**Exercise requirements**
Beginning with the line below that contains "(* ===== verification/DnsForwarder.v ===== *)" and ending with the line that contains "server loops and", copy every line exactly. Copy nothing else.

**Data records**
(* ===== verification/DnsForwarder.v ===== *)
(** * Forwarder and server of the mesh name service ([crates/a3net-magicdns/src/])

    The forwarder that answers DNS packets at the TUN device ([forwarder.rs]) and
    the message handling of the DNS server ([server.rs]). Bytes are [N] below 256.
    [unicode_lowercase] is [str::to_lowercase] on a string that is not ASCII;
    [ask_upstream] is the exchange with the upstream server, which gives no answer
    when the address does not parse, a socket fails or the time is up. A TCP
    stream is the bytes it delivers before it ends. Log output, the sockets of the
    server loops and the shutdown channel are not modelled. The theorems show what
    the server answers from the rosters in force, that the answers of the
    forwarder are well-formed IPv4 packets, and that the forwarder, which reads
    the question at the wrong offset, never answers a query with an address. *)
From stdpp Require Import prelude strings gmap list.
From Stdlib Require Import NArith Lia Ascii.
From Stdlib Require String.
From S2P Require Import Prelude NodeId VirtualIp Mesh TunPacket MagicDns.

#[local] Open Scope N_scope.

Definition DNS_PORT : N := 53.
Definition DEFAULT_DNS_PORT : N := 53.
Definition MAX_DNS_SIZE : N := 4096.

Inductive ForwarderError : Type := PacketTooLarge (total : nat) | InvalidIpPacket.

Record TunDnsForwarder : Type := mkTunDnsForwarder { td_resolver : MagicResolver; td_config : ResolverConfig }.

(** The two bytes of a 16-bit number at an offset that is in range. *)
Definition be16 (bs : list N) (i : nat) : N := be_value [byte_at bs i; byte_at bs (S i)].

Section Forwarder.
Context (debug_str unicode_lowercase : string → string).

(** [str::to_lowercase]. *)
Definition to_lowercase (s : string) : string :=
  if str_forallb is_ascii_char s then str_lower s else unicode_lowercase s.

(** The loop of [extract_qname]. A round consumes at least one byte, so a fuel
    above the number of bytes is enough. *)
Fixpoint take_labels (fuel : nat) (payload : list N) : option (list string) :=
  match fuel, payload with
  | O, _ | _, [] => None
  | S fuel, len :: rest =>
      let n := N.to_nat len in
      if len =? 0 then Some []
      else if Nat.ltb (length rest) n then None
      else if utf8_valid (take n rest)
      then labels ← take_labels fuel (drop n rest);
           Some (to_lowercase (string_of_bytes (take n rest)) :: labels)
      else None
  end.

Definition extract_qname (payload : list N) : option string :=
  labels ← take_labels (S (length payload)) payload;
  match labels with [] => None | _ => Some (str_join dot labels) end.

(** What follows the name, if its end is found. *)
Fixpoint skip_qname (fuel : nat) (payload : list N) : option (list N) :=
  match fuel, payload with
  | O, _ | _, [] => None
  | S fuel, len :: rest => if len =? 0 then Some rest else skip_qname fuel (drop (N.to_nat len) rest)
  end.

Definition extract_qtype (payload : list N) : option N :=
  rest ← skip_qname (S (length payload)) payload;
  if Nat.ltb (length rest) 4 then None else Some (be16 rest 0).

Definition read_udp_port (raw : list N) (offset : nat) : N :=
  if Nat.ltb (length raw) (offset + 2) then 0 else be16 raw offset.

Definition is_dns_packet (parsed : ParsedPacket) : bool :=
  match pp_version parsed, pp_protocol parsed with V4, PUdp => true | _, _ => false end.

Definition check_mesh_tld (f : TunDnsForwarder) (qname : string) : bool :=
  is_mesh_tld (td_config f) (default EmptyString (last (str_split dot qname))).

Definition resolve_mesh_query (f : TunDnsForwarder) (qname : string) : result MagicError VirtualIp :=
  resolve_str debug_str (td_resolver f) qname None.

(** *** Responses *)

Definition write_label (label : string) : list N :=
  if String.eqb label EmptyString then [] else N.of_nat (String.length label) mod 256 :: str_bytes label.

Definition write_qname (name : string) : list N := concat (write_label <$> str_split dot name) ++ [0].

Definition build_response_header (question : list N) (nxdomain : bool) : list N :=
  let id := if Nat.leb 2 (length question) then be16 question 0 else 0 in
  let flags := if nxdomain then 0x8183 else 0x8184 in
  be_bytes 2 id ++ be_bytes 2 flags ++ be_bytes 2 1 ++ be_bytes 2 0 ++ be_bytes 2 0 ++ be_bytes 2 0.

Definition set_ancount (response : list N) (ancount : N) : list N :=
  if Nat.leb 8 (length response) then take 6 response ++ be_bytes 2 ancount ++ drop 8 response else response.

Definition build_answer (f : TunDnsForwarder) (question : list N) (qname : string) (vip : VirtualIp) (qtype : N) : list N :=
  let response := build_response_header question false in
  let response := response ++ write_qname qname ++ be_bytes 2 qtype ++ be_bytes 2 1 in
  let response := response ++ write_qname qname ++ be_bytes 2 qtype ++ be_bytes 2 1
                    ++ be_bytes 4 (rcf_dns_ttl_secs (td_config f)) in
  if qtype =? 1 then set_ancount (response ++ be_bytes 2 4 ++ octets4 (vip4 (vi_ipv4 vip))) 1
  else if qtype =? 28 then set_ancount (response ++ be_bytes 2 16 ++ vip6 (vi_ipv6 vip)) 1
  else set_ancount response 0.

...

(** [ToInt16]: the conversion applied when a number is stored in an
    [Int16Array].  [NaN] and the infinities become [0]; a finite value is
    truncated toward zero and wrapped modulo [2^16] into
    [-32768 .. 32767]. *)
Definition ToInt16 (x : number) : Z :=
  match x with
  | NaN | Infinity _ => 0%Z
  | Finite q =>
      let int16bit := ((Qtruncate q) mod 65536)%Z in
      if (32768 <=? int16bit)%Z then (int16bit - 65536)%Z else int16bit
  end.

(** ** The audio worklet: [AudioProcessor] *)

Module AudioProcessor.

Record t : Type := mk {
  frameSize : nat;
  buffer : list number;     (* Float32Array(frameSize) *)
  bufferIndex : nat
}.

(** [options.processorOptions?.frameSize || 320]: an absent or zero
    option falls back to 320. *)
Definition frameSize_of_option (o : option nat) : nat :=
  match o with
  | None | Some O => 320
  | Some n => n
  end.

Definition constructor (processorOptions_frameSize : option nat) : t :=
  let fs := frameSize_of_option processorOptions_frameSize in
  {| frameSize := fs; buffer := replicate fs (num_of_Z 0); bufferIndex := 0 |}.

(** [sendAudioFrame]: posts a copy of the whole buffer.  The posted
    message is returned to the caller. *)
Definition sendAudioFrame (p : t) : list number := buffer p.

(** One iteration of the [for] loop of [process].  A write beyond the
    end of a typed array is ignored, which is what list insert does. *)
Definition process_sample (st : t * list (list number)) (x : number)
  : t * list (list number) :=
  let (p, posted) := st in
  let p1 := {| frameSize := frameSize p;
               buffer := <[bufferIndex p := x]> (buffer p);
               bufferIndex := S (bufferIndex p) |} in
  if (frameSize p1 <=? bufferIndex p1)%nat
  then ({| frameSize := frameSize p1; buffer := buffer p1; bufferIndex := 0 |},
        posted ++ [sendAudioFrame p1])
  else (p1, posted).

==

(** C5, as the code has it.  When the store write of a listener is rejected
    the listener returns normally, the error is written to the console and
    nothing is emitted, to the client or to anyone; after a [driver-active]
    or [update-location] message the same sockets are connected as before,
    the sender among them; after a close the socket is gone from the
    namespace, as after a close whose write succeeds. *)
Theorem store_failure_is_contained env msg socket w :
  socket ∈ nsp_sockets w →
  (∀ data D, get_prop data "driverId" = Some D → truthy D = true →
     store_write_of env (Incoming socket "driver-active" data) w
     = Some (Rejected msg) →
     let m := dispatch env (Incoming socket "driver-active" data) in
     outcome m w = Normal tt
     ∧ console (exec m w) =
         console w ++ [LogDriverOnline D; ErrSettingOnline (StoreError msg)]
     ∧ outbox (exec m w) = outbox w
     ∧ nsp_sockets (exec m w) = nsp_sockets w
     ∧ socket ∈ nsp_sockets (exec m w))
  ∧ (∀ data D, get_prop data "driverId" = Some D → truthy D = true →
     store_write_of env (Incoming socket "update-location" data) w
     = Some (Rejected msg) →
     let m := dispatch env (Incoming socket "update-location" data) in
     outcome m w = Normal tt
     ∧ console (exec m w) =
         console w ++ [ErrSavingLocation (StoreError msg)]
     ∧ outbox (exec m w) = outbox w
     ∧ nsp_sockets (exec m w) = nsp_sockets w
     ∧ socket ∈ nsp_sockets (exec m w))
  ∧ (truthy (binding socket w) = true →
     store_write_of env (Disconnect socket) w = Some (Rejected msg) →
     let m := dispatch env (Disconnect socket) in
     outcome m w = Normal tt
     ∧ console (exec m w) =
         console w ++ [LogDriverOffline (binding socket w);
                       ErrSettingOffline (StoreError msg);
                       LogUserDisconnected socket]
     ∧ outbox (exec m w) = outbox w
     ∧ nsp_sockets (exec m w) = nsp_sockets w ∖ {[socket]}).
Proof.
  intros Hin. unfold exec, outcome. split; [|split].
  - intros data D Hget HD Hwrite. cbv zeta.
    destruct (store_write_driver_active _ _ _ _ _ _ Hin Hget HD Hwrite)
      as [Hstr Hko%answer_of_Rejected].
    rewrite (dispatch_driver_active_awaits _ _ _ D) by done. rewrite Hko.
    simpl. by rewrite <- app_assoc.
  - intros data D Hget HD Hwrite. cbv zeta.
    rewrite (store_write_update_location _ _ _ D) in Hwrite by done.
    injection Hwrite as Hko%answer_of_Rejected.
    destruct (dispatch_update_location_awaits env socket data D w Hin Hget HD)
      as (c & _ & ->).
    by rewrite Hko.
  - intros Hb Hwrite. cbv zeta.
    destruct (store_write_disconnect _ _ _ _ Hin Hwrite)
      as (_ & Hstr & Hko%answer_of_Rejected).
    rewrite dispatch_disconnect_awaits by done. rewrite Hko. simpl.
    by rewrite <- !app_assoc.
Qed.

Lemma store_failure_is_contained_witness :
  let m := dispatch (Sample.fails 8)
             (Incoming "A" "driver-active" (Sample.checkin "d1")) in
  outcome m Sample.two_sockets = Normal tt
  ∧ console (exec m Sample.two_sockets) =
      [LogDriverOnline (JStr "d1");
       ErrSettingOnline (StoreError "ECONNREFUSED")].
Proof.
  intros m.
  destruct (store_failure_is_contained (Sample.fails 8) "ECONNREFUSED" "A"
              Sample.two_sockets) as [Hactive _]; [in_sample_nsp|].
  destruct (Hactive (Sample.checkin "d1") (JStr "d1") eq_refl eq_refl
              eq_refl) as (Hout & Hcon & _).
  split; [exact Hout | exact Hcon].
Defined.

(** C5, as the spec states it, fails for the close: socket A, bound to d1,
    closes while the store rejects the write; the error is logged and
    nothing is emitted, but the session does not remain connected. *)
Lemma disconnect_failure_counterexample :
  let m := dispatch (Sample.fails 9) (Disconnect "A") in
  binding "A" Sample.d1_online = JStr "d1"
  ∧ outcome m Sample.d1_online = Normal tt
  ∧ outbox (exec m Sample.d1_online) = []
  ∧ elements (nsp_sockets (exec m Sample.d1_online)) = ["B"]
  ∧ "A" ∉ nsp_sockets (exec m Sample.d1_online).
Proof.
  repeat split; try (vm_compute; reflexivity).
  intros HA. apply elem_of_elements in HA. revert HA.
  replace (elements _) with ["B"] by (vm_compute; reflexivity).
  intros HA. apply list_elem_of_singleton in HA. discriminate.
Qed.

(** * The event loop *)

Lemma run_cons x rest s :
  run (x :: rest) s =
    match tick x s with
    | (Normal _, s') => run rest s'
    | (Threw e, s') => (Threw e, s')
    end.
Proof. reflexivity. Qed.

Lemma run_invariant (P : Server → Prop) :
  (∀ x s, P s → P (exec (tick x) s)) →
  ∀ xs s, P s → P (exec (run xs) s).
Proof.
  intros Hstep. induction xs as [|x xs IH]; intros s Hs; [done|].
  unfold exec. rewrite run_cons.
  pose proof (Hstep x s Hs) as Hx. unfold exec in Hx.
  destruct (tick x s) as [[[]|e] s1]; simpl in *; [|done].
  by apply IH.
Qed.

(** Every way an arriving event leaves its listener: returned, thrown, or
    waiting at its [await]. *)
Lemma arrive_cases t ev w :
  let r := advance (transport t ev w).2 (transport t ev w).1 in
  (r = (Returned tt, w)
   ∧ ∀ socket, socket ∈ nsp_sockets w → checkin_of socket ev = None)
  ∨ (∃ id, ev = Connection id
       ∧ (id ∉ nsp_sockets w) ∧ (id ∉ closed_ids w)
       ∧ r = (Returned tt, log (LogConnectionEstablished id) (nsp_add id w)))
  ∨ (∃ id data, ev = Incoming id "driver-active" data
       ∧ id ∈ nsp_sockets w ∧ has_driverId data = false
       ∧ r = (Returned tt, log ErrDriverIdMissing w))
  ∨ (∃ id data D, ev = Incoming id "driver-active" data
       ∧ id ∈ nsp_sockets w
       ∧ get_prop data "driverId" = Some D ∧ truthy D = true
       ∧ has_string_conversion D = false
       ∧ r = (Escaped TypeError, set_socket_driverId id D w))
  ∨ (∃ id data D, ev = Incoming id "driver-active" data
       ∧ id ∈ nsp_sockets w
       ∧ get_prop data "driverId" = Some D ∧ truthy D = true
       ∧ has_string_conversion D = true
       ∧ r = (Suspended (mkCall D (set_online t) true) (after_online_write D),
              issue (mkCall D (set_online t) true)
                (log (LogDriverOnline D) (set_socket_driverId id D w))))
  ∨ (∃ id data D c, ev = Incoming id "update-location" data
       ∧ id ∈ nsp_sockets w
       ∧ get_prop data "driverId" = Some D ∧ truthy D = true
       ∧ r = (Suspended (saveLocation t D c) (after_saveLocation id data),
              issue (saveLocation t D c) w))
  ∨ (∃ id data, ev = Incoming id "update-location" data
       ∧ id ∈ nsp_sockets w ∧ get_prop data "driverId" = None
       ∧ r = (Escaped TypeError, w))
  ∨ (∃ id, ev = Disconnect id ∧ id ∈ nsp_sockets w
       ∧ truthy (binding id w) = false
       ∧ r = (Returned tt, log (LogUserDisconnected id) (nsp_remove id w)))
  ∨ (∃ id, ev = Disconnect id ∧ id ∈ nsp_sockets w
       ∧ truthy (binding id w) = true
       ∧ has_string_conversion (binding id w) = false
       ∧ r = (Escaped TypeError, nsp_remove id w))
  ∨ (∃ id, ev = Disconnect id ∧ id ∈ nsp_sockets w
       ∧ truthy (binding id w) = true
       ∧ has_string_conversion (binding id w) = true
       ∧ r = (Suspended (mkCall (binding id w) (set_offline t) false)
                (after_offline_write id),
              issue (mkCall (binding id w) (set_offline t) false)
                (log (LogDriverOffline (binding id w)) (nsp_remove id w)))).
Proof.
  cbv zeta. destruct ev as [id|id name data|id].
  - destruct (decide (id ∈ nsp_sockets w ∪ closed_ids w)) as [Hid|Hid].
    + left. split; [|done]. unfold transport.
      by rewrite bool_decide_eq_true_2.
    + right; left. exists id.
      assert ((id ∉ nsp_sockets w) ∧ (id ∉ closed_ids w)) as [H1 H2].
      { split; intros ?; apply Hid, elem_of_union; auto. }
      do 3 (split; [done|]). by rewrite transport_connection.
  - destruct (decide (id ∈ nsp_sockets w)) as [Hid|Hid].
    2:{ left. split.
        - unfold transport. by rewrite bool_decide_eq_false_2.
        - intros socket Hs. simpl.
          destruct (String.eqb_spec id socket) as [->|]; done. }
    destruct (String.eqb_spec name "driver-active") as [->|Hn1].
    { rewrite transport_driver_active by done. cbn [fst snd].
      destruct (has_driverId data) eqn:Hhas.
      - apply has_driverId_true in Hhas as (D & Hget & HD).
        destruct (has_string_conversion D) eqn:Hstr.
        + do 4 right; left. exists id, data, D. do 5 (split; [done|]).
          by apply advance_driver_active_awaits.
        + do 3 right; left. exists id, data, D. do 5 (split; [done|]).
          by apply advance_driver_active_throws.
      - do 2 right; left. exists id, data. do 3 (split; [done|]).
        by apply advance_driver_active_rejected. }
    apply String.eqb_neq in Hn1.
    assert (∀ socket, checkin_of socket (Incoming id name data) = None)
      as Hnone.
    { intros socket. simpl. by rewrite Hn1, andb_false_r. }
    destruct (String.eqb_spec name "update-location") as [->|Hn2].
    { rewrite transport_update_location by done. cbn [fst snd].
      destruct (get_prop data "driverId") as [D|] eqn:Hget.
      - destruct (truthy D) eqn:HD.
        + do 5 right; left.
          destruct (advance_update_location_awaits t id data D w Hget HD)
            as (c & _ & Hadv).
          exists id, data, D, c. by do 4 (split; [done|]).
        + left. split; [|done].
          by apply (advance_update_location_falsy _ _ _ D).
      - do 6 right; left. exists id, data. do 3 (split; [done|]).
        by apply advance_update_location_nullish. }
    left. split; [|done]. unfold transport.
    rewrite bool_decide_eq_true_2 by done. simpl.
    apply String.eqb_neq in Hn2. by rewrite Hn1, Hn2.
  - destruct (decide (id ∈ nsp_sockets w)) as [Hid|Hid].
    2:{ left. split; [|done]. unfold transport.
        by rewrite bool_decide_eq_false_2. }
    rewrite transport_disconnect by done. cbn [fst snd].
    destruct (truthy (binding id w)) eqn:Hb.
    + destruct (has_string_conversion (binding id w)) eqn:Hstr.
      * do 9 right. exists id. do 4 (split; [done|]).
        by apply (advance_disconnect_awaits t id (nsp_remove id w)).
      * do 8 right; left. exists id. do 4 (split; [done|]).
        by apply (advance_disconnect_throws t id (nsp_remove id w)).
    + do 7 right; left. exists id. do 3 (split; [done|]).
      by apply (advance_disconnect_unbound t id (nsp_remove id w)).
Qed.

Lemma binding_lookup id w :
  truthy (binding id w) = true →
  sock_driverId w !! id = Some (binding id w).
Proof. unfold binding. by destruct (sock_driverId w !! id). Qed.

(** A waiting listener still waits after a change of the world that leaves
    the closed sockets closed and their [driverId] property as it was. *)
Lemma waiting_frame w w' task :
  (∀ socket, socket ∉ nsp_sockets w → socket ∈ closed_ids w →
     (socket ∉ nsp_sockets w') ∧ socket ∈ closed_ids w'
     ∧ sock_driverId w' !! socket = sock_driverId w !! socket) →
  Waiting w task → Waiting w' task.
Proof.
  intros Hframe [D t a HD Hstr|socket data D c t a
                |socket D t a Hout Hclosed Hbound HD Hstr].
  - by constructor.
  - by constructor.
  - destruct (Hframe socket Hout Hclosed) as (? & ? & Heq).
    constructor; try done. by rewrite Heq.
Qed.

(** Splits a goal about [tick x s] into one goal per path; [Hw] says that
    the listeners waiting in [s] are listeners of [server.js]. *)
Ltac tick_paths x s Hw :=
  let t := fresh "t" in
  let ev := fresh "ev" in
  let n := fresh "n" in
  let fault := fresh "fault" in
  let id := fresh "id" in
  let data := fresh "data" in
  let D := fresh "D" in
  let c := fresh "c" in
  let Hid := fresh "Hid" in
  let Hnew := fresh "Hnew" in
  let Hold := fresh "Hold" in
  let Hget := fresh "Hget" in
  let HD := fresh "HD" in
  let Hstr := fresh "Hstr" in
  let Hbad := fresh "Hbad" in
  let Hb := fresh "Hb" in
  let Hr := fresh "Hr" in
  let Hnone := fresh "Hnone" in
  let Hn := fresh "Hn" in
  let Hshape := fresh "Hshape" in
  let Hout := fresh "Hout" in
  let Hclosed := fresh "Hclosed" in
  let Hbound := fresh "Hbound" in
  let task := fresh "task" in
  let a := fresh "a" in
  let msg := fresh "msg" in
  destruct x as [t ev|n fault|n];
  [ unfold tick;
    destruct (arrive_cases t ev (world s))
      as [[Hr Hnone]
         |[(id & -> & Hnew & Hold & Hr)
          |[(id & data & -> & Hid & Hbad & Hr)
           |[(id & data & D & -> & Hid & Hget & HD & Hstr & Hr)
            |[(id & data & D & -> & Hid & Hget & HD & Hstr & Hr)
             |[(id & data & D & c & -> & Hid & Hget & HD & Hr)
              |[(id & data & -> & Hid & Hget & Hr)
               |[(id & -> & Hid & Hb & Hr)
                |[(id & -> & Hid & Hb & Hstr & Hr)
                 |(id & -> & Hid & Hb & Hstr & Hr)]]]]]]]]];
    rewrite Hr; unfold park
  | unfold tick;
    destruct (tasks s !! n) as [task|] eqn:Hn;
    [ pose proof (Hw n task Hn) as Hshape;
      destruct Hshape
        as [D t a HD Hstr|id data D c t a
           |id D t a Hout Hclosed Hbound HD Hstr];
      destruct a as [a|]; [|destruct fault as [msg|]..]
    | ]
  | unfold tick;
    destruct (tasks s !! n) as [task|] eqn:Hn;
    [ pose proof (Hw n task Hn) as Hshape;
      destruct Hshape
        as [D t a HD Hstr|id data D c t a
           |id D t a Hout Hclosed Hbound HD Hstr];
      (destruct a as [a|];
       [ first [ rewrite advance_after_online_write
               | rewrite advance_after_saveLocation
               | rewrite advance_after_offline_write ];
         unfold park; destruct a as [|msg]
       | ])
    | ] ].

**Response area**
(* ===== verification/DnsForwarder.v ===== *)
(** * Forwarder and server of the mesh name service ([crates/a3net-magicdns/src/])

    The forwarder that answers DNS packets at the TUN device ([forwarder.rs]) and
    the message handling of the DNS server ([server.rs]). Bytes are [N] below 256.
    [unicode_lowercase] is [str::to_lowercase] on a string that is not ASCII;
    [ask_upstream] is the exchange with the upstream server, which gives no answer
    when the address does not parse, a socket fails or the time is up. A TCP
    stream is the bytes it delivers before it ends. Log output, the sockets of the
    server loops and the shutdown channel are not modelled. The theorems show what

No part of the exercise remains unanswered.